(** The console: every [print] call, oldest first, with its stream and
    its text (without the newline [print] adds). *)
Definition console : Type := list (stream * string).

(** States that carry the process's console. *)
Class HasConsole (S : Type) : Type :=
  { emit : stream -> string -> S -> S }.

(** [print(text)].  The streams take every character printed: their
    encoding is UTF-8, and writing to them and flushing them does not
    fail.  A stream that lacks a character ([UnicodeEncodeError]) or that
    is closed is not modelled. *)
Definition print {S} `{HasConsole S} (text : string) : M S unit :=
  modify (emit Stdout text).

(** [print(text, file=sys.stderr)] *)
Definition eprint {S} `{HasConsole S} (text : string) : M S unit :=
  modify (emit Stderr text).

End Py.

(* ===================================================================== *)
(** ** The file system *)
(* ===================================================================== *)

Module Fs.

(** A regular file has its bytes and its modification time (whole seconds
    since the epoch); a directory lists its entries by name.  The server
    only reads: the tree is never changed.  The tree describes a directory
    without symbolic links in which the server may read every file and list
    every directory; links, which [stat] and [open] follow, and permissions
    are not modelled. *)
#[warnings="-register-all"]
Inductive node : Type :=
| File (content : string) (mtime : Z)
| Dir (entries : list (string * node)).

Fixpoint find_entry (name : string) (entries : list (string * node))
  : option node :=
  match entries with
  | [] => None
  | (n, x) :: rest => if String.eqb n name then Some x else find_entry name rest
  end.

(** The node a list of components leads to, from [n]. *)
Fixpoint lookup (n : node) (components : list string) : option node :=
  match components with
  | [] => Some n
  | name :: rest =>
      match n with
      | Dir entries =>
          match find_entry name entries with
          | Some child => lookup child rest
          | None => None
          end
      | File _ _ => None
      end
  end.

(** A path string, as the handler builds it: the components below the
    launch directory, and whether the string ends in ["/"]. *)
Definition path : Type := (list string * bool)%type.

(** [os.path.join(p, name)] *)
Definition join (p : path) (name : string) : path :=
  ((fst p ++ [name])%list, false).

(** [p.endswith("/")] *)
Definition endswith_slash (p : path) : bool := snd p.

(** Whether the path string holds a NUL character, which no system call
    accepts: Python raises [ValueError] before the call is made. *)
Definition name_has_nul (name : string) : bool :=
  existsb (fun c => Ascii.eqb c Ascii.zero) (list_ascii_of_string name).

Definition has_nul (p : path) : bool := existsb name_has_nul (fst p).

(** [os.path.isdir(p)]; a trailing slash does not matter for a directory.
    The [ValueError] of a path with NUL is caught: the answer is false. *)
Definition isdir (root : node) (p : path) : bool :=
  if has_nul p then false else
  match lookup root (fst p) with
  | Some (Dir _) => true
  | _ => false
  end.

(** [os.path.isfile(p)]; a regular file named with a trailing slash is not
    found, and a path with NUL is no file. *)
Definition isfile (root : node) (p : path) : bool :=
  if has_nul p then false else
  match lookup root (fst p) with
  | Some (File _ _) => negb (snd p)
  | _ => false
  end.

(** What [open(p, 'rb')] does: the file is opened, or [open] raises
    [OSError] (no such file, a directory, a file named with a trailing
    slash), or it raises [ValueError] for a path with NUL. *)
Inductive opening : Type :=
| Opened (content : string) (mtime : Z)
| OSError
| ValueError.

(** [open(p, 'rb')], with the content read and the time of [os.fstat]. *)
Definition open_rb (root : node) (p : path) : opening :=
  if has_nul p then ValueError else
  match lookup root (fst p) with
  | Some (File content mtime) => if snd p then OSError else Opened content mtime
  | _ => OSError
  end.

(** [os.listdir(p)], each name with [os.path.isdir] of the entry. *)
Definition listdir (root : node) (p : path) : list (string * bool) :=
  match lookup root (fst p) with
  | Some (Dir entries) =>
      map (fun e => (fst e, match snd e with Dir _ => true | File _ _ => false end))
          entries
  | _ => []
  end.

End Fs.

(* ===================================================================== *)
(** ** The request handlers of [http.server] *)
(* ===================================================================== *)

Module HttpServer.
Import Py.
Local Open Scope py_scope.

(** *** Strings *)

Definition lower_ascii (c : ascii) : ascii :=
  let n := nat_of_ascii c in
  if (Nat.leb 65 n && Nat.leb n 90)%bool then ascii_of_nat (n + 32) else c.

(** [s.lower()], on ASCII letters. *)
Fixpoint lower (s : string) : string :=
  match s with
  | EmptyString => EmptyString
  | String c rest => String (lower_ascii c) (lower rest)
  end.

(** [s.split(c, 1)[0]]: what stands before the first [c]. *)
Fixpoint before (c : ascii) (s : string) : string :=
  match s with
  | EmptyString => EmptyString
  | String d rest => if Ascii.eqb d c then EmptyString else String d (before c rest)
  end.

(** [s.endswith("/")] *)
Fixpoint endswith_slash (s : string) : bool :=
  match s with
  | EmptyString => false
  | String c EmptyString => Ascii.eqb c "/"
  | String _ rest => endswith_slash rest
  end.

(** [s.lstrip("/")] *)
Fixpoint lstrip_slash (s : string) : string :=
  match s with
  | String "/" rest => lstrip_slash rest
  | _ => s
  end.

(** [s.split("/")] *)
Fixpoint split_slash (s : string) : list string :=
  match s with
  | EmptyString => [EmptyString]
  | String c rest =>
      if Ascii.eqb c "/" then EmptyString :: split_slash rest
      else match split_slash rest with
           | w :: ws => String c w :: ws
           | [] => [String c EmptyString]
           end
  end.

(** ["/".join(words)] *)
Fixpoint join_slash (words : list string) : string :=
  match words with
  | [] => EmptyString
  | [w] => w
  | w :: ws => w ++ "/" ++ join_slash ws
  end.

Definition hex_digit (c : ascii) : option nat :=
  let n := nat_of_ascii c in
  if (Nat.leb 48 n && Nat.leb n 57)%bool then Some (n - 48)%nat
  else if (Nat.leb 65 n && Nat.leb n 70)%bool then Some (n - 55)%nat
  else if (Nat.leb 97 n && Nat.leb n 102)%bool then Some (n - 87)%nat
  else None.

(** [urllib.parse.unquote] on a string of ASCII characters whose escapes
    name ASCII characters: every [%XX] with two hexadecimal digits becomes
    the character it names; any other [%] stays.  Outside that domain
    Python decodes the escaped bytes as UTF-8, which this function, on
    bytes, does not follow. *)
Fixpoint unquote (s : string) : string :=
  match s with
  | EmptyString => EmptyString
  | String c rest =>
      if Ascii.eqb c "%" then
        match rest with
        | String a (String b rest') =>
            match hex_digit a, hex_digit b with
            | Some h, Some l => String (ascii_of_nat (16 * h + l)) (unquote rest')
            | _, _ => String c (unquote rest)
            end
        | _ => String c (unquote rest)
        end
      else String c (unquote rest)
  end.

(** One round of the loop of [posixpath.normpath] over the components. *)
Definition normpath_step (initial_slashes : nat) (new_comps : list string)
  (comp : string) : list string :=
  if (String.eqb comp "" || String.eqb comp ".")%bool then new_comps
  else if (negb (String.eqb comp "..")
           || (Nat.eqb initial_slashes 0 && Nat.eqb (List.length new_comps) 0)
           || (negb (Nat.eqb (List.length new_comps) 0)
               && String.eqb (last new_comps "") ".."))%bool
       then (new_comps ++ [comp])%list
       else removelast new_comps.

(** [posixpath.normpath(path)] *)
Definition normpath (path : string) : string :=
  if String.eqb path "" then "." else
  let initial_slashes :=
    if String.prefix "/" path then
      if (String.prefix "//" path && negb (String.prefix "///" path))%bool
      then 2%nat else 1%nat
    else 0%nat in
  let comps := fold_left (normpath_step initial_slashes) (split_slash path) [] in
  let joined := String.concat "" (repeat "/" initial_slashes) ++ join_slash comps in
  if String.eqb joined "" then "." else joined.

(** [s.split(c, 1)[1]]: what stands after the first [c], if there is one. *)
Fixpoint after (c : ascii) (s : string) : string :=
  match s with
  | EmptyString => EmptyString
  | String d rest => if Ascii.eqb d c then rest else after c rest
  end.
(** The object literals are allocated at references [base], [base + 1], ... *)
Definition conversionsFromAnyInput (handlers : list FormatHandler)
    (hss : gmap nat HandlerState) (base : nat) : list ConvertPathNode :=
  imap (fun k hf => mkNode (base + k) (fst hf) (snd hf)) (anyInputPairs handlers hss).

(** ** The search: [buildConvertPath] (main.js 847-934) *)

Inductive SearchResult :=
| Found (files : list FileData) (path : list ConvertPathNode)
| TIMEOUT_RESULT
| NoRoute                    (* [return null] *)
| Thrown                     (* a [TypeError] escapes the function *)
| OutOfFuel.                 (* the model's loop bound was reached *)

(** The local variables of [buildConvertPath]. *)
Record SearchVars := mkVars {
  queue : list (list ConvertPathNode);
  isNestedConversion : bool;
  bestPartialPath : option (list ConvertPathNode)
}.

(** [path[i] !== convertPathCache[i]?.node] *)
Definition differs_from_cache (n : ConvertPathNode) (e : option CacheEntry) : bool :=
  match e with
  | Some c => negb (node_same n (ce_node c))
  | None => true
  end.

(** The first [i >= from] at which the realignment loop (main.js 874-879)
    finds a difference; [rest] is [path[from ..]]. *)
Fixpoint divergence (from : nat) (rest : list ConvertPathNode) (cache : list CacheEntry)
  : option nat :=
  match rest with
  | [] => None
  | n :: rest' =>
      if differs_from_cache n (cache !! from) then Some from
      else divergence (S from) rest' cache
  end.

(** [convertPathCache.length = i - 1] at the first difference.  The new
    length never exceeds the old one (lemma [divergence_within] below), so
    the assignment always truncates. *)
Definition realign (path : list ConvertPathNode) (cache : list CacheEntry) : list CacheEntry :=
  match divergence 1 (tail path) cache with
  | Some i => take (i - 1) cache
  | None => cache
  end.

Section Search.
■ ■ ■ ■ ■
- **WHAT THE EXERCISE ASKS**:
Beginning with the top line of the data above, output every line exactly until the one that contains "modify (emit Stdout text).", and include that one too.

- **WRITTEN SOLUTION**:
(** The console: every [print] call, oldest first, with its stream and
    its text (without the newline [print] adds). *)
Definition console : Type := list (stream * string).

(** States that carry the process's console. *)
Class HasConsole (S : Type) : Type :=
  { emit : stream -> string -> S -> S }.

(** [print(text)].  The streams take every character printed: their
    encoding is UTF-8, and writing to them and flushing them does not
    fail.  A stream that lacks a character ([UnicodeEncodeError]) or that
    is closed is not modelled. *)
Definition print {S} `{HasConsole S} (text : string) : M S unit :=
  modify (emit Stdout text).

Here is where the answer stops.